- Wilson is not close to committing to a school, but he does like Texas and visited a Longhorns practice this week.
- Wilson's teammate, 6-foot-8 offensive tackle Walker Little, checks in at No. 15 on our initial Fabulous 55.
- Wilson's high school, Bellaire Episcopal, is an academically-rich private school that's part of the Southwest Preparatory Conference.
HOUSTON — When word reached Marvin Wilson last July that he had been named the nation’s top football recruit for 2017, the massive defensive tackle Bellaire Episcopal had stepped out with friends for a burger.
To celebrate, Wilson spontaneously climbed atop a table at a fast foot restaurant and raised his arms.
An employee ordered him to step down.
Then something unexpected happened.
“It didn’t break,” Wilson said.
Wilson, all 6 feet, 4 inches and 330 pounds of him, had finally met his match in that sturdy Jack in the Box booth.
Not surprisingly, Wilson — the nation’s top player — is also the state’s top player, ranked No. 1 on the American-Statesman’s initial Fabulous 55 list of the state’s top prospects. But Wilson had stiff competition for that No. 1 spot. It was tempting to go with Baron Browning, Kennedale’s versatile outside linebacker who starts off ranked No. 2. Or punishing run blocker Jack Anderson, the big guard from Frisco, or J.K. Dobbins, La Grange’s jittery running back who has already pledged to Ohio State.
Asked who he believes is the state’s second-best player after himself, Wilson picked out South Grand Prairie safety Jeffrey Okudah, who checks in at No. 5 on our list. And there would’ve been no going wrong with No. 6 Tyrese Robinson, the McKinney Boyd guard who’s committed to Oklahoma, or future Texas teammates Lagaryonn Carson (No. 9, Texarkana Liberty-Eylau defensive end) or Sam Ehlinger (No. 10, Austin Westlake quarterback).
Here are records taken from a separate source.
(** Every block is under its own key, in the map of its path, and satisfies [P]. *)
Definition holds P s : Prop :=
  forall k b, contents (base s) !! k = Some b ->
    k = key_of b /\ tracked (cached_blocks s) b /\ P b.

Lemma elem_of_gone f c c' g :
  g ∈ gone f c c' <->
  exists k, f k = true /\ contents c !! k = Some g /\ contents c' !! k = None.
Proof.
  unfold gone. rewrite list_elem_of_fmap. split.
  - intros [[k g'] [-> Hin]]. apply elem_of_map_to_list, map_lookup_filter_Some in Hin.
    simpl in *. naive_solver.
  - intros [k [Hf [Hg Hn]]]. exists (k, g). split; [done|].
    apply elem_of_map_to_list, map_lookup_filter_Some. done.
Qed.

Definition keyed s : Prop := forall k b, contents (base s) !! k = Some b -> k = key_of b.

Lemma tracked_drop f s c k b :
  keyed s -> contents c ⊆ contents (base s) -> contents c !! k = Some b ->
  tracked (cached_blocks s) b -> tracked (destroy (gone f (base s) c) (cached_blocks s)) b.
Proof.
  intros Hk Hsub Hb Ht. apply tracked_destroy; [done|].
  intros g [k' [_ [Hg Hn]]]%elem_of_gone E. apply Hk in Hg as ->.
  assert (k = key_of b) as -> by (eapply Hk, lookup_weaken; done). congruence.
Qed.

(** Dropping entries keeps [holds], with the destructors of what is gone. *)
Lemma holds_drop P f s c :
  holds P s -> contents c ⊆ contents (base s) ->
  holds P (mk_shard c (destroy (gone f (base s) c) (cached_blocks s))).
Proof.
  intros Hh Hsub k b Hb. simpl in *.
  destruct (Hh k b) as [-> [Ht Hp]]; [by eapply lookup_weaken|].
  split; [done|]. split; [|done]. eapply tracked_drop; try done. intros k b' Hb'. by apply Hh.
Qed.

Lemma base_get_spec P key s :
  holds P s ->
  holds P (base_get key s).2 /\ (base_get key s).1 = contents (base (base_get key s).2) !! key
  /\ contents (base (base_get key s).2) ⊆ contents (base s).
Proof.
  intros Hh. unfold base_get.
  pose proof (pget_found key (base s)) as Hf. pose proof (pget_sub key (base s)) as Hs.
  destruct (pget key (base s)) as [r c]. simpl in *.
  split; [by apply holds_drop | done].
Qed.

Lemma base_remove_spec P key s :
  holds P s ->
  holds P (base_remove key s) /\ contents (base (base_remove key s)) ⊆ delete key (contents (base s)).
Proof.
  intros Hh. unfold base_remove. simpl. pose proof (premove_sub key (base s)) as Hs.
  split; [|done]. apply holds_drop; [done|]. etrans; [exact Hs | apply delete_subseteq].
Qed.

Lemma base_clear_spec s : contents (base (base_clear s)) = ∅.
Proof. apply pclear_empty. Qed.

(** Adding a block, new or changed, under its key. *)
Lemma add_lookup k key db c b :
  contents (padd key db c) !! k = Some b ->
  (k = key /\ b = db) \/ (k <> key /\ contents c !! k = Some b).
Proof.
  intros Hb. pose proof (lookup_weaken _ _ _ _ Hb (padd_sub key db c)) as Hk.
  destruct (decide (k = key)) as [->|Hne].
  - rewrite lookup_insert_eq in Hk. left. split; congruence.
  - rewrite lookup_insert_ne in Hk by done. by right.
Qed.

Lemma base_add_spec P P' db s :
  holds P s -> P' db ->
  (forall b, key_of b <> key_of db -> P b -> P' b) ->
  holds P' (AddBlockToMap (path db) (block_no db) (base_add (key_of db) db s)).
Proof.
  intros Hh Hdb Hother k b Hb. simpl in *. unfold base_add in Hb. simpl in Hb.
  destruct (add_lookup _ _ _ _ _ Hb) as [[-> ->]|[Hne Hold]].
  - split; [done|]. split; [|done]. apply tracked_add. by right.
  - destruct (Hh k b Hold) as [-> [Ht Hp]]. split; [done|]. split; [|by apply Hother].
    apply tracked_add. left. unfold base_add. simpl. apply tracked_destroy; [done|].
    intros g. rewrite !elem_of_app. intros [Hg|[Hg|Hg]] E.
    + destruct (contents (base s) !! key_of db) as [g'|] eqn:E'; simpl in Hg; [|set_solver].
      apply list_elem_of_singleton in Hg as ->. destruct (Hh _ _ E') as [E'' _]. congruence.
    + destruct (contents (padd (key_of db) db (base s)) !! key_of db); [set_solver|].
      apply list_elem_of_singleton in Hg as ->. congruence.
    + apply elem_of_gone in Hg as [k [_ [Hg Hn]]]. destruct (Hh k g Hg) as [-> _]. congruence.
Qed.

Lemma base_readd_spec P P' db s :
  holds P s -> P' db ->
  (forall b, key_of b <> key_of db -> P b -> P' b) ->
  holds P' (base_readd (key_of db) db (path db) (block_no db) s).
Proof.
  intros Hh Hdb Hother k b Hb. unfold base_readd in *.
  assert (contents (padd (key_of db) db (base s)) !! k = Some b) as Hb'.
  { by destruct (contents (padd (key_of db) db (base s)) !! key_of db). }
  clear Hb. destruct (add_lookup _ _ _ _ _ Hb') as [[-> ->]|[Hne Hold]].
  - rewrite Hb'. simpl. split; [done|]. split; [|done]. apply tracked_add. by right.
  - destruct (Hh k b Hold) as [-> [Ht Hp]]. split; [done|]. split; [|by apply Hother].
    assert (tracked (destroy (gone (fun k => negb (bool_decide (k = key_of db))) (base s)
              (padd (key_of db) db (base s))) (cached_blocks s)) b) as Ht'.
    { apply tracked_destroy; [done|]. intros g Hg E.
      apply elem_of_gone in Hg as [k [_ [Hg Hn]]]. destruct (Hh k g Hg) as [-> _]. congruence. }
    destruct (contents (padd (key_of db) db (base s)) !! key_of db); simpl.
    + apply tracked_add. by left.
    + apply tracked_erase; [apply tracked_add; by left|]. intros [= Ep En].
      apply Hne. unfold key_of. congruence.
Qed.

(** ** Removal *)

Lemma remove_fold p bs : forall s,
  keyed s ->
  (forall k b, contents (base s) !! k = Some b -> path b <> p -> tracked (cached_blocks s) b) ->
  let s' := foldl (fun s b => base_remove (GetBlockKey p b) s) s bs in
  (forall k b, contents (base s') !! k = Some b ->
     contents (base s) !! k = Some b /\ (path b = p -> block_no b ∉ bs)
     /\ (path b <> p -> tracked (cached_blocks s') b)).
Proof.
  induction bs as [|n bs IH]; intros s Hk Ht; simpl.
  { intros k b Hb. split_and!; [done | set_solver | by eapply Ht]. }
  pose proof (premove_sub (GetBlockKey p n) (base s)) as Hsub.
  assert (contents (premove (GetBlockKey p n) (base s)) ⊆ contents (base s)) as Hsub'.
  { etrans; [exact Hsub | apply delete_subseteq]. }
  intros k b Hb. destruct (IH (base_remove (GetBlockKey p n) s)) with (k := k) (b := b)
    as (Hb1 & Hn & Ht'); try done.
  { intros k' b' Hb'. by eapply Hk, lookup_weaken. }
  { intros k' b' Hb' Hp. eapply tracked_drop; try done. by eapply Ht; [eapply lookup_weaken|]. }
  pose proof (lookup_weaken _ _ _ _ Hb1 Hsub) as Hb2. apply lookup_delete_Some in Hb2 as [Hne Hb2].
  split_and!; [done| |done]. intros Ep. specialize (Hn Ep). apply not_elem_of_cons. split; [|done].
  intros En. apply Hne. rewrite (Hk _ _ Hb2). unfold key_of. congruence.
Qed.

Lemma destroy_None bs m p : m !! p = None -> destroy bs m !! p = None.
Proof.
  intros Hm. induction bs as [|b bs IH]; [done|]. simpl. unfold erase_block.
  destruct (destroy bs m !! path b) as [x|] eqn:E; [|done].
  rewrite lookup_insert_ne; [done | congruence].
Qed.

Lemma remove_fold_None p bs : forall s,
  cached_blocks s !! p = None ->
  cached_blocks (foldl (fun s b => base_remove (GetBlockKey p b) s) s bs) !! p = None.
Proof.
  induction bs as [|n bs IH]; intros s Hs; [done|]. simpl. apply IH. simpl. by apply destroy_None.
Qed.

(** Removing a path drops its blocks, and only drops blocks. *)
Lemma remove_spec P p s :
  holds P s ->
  holds P (remove p s) /\ cached_blocks (remove p s) !! p = None
  /\ (forall k b, contents (base (remove p s)) !! k = Some b ->
        path b <> p /\ contents (base s) !! k = Some b).
Proof.
  intros Hh. unfold remove. destruct (cached_blocks s !! p) as [bs|] eqn:E.
  - assert (forall k b, contents (base s) !! k = Some b -> path b = p -> block_no b ∈ elements bs) as Hin.
    { intros k b Hb Ep. destruct (Hh k b Hb) as (_ & Ht & _). unfold tracked, blocks_of in Ht.
      rewrite Ep, E in Ht. by apply elem_of_elements. }
    set (s0 := mk_shard (base s) (delete p (cached_blocks s))).
    assert (keyed s0) as Hk by (intros k b Hb; by apply Hh).
    assert (forall k b, contents (base s0) !! k = Some b -> path b <> p -> tracked (cached_blocks s0) b)
      as Ht.
    { intros k b Hb Hp. destruct (Hh k b Hb) as (_ & Ht & _). unfold tracked, blocks_of in *. simpl.
      by rewrite lookup_delete_ne by done. }
    pose proof (remove_fold p (elements bs) s0 Hk Ht) as Hr. cbv zeta in Hr.
    pose proof (remove_fold_None p (elements bs) s0 (lookup_delete_eq _ _)) as Hnone.
    set (s1 := foldl _ s0 _) in *.
    assert (forall k b, contents (base s1) !! k = Some b -> path b <> p) as Hp.
    { intros k b Hb Ep. destruct (Hr k b Hb) as (Hb' & Hn & _). by apply (Hn Ep), (Hin k b). }
    split_and!.
    + intros k b Hb. destruct (Hr k b Hb) as (Hb' & _ & Ht'). destruct (Hh k b Hb') as (-> & _ & HP).
      split_and!; [done | by eapply Ht', Hp | done].
    + done.
    + intros k b Hb. split; [by eapply Hp | by apply Hr].
  - split_and!; [done..|]. intros k b Hb. split; [|done]. intros Ep.
    destruct (Hh k b Hb) as (_ & Ht & _). unfold tracked, blocks_of in Ht. rewrite Ep, E in Ht. set_solver.
Qed.

End Contents.

(** ** Bytes *)

Lemma memcpy_spec dst at_ src from n :
  0 <= at_ -> 0 <= n -> 0 <= from -> at_ + n <= zlen dst -> from + n <= zlen src ->
  exists mem, memcpy dst at_ src from n = Ok mem /\ zlen mem = zlen dst
  /\ (forall j, at_ <= j < at_ + n ->
        exists c, mem !! Z.to_nat j = Some (Some c) /\ src !! Z.to_nat (from + (j - at_)) = Some c)
  /\ (forall j, 0 <= j -> ~ (at_ <= j < at_ + n) -> mem !! Z.to_nat j = dst !! Z.to_nat j).
Proof.
  unfold zlen. intros Ha Hn Hf Hd Hs. unfold memcpy, zlen.
  rewrite (proj2 (Z.leb_le _ _) Hd), (proj2 (Z.leb_le _ _) Hs). simpl.
  set (piece := take (Z.to_nat n) (drop (Z.to_nat from) src)).
  assert (length piece = Z.to_nat n) as Hp.
  { unfold piece. rewrite length_take, length_drop. lia. }
  assert (length (take (Z.to_nat at_) dst) = Z.to_nat at_) as Ht by (rewrite length_take; lia).
  eexists. split; [reflexivity|]. split; [|split].
  - rewrite !length_app, length_map, Hp, Ht, length_drop. lia.
  - intros j Hj.
    destruct (lookup_lt_is_Some_2 src (Z.to_nat (from + (j - at_)))) as [c Hc]; [lia|].
    exists c. split; [|done].
    rewrite lookup_app_r by lia. rewrite lookup_app_l by (rewrite length_map; lia).
    rewrite Ht, list_lookup_fmap. unfold piece.
    rewrite lookup_take_lt by lia. rewrite lookup_drop.
    replace (Z.to_nat from + (Z.to_nat j - Z.to_nat at_))%nat with (Z.to_nat (from + (j - at_))) by lia.
    by rewrite Hc.
  - intros j Hj Hout. destruct (decide (j < at_)).
    + rewrite lookup_app_l by lia. by rewrite lookup_take_lt by lia.
    + rewrite lookup_app_r by lia. rewrite lookup_app_r by (rewrite length_map; lia).
      rewrite lookup_drop, length_map. f_equal. lia.
Qed.

(** The byte last put at each offset of each path. *)
Definition content : Type := list ascii -> Z -> option ascii.

Definition overwrite (ct : content) (p : list ascii) (o : Z) (d : list ascii) : content :=
  fun p' o' => if bool_decide (p' = p) && (o <=? o') && (o' <? o + zlen d)
               then d !! Z.to_nat (o' - o) else ct p' o'.

Lemma overwrite_in ct p o d o' :
  o <= o' < o + zlen d -> overwrite ct p o d p o' = d !! Z.to_nat (o' - o).
Proof.
  intros Ho. unfold overwrite. rewrite bool_decide_eq_true_2 by done.
  rewrite (proj2 (Z.leb_le _ _)), (proj2 (Z.ltb_lt _ _)) by lia. done.
Qed.

Lemma overwrite_out ct p o d p' o' :
  p' <> p \/ ~ (o <= o' < o + zlen d) -> overwrite ct p o d p' o' = ct p' o'.
Proof.
  intros Ho. unfold overwrite. destruct (bool_decide (p' = p) && (o <=? o') && (o' <? o + zlen d)) eqn:E;
    [|done].
  reflect_bools. apply bool_decide_eq_true in H. destruct Ho; [done | lia].
Qed.

(** Contents that agree everywhere. *)
#[export] Instance content_equiv : Equiv content :=
  pointwise_relation _ (pointwise_relation _ eq).

#[export] Instance content_equivalence : Equivalence (≡@{content}).
Proof. unfold equiv, content_equiv. apply _. Qed.

Lemma overwrite_app ct p o d1 d2 :
  overwrite (overwrite ct p o d1) p (o + zlen d1) d2 ≡ overwrite ct p o (d1 ++ d2).
Proof.
  intros p' o'. unfold overwrite, zlen. rewrite length_app.
  destruct (bool_decide (p' = p)); simpl; [|done].
  destruct (o <=? o') eqn:E1, (o' <? o + Z.of_nat (length d1)) eqn:E2,
    (o + Z.of_nat (length d1) <=? o') eqn:E3,
    (o' <? o + Z.of_nat (length d1) + Z.of_nat (length d2)) eqn:E4,
    (o' <? o + Z.of_nat (length d1 + length d2)) eqn:E5; simpl; reflect_bools; try lia; try done.
  - rewrite lookup_app_l by lia. done.
  - rewrite lookup_app_r by lia. f_equal. lia.
Qed.

Lemma overwrite_nil ct p o : overwrite ct p o [] ≡ ct.
Proof. intros p' o'. apply overwrite_out. right. unfold zlen. simpl. lia. Qed.

Section Coherence.
Context {C : Type} `{PocoLaws C DataBlock}.
Context (block_size : Z) (Hbs : 0 < block_size < 2 ^ 31).
Implicit Types (ct : content) (s : DataCacheShard C).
Even Wilson’s Episcopal teammate, towering 6-8 offensive tackle Walker Little, who’s ranked No. 15, has a case for the top spot after collecting MVP honors at recent combines in Dallas and Houston.
Yet in the end, Wilson gets the same No. 1 nod that in recent years has gone to Ole Miss tackle Gregory Little (2016, Allen), Texas linebacker Malik Jefferson (2015, Mesquite Poteet) and Texas A&M defensive end Myles Garrett (2014, Arlington Martin). In all, this year’s initial Fab 55 is made up of 36 offensive players, 18 defensive players and one wide receiver/defensive back athlete who hail from 44 high schools. Wide receiver is the most popular position, with 14 prospects on the list. And 27 of the original 55 have already committed.
In a recent sitdown with the American-Statesman, Wilson said he’s nowhere near close to wrapping up his recruitment and probably won’t pick a school until signing day next February. He’s considering Texas and visited the Longhorns this past week to take in a spring practice. Florida State, LSU, Ole Miss and Alabama are also in the mix. Michigan is making a push, too, and this winter Wolverines coach Jim Harbaugh stopped by Episcopal High to play floor hockey in a class taught by Knights football coach Steve Leisz.
“I don’t want to influence him in any kind of way, because he’s going to have to be the one that’s there for the next three-and-a-half to four years,” said Wilson’s mother, Syble Ned.
Wilson hasn’t always had it this easy. He hasn’t seen his father since he was in the second grade, and his brother, Jonathan Ned, 27, with whom Wilson is very close, has spina bifida and has been confined to a wheelchair since he was 10 or so.
“He’s never walked a day in his life,” Wilson said.
Educated in Houston’s public schools, Wilson had a rude awakening when he enrolled as a freshman at Bellaire Episcopal, whose students pay $27,000 annually in tuition and are expected to maintain good grades. Each class is capped at 17 students to promote interaction with instructors. Early on, Wilson said he struggled with Spanish and was not turning in assignments.
“I remember thinking, why am I here,” he said.
Leisz, the football coach, intervened.
“I could tell he was fighting it,” Leisz said. “I sat down with his mother and his mother said, you can’t be hard enough on him.”
Wilson’s rebounded just fine and now has a grade-point average approaching 3.0. Last fall, he guided Episcopal to a berth in the Southwest Preparatory Conference’s large school title game where the Knights fell to Kinkaid.
Now when he looks back at his decision to attend Episcopal, Wilson calls it “one of the best decisions of my life.”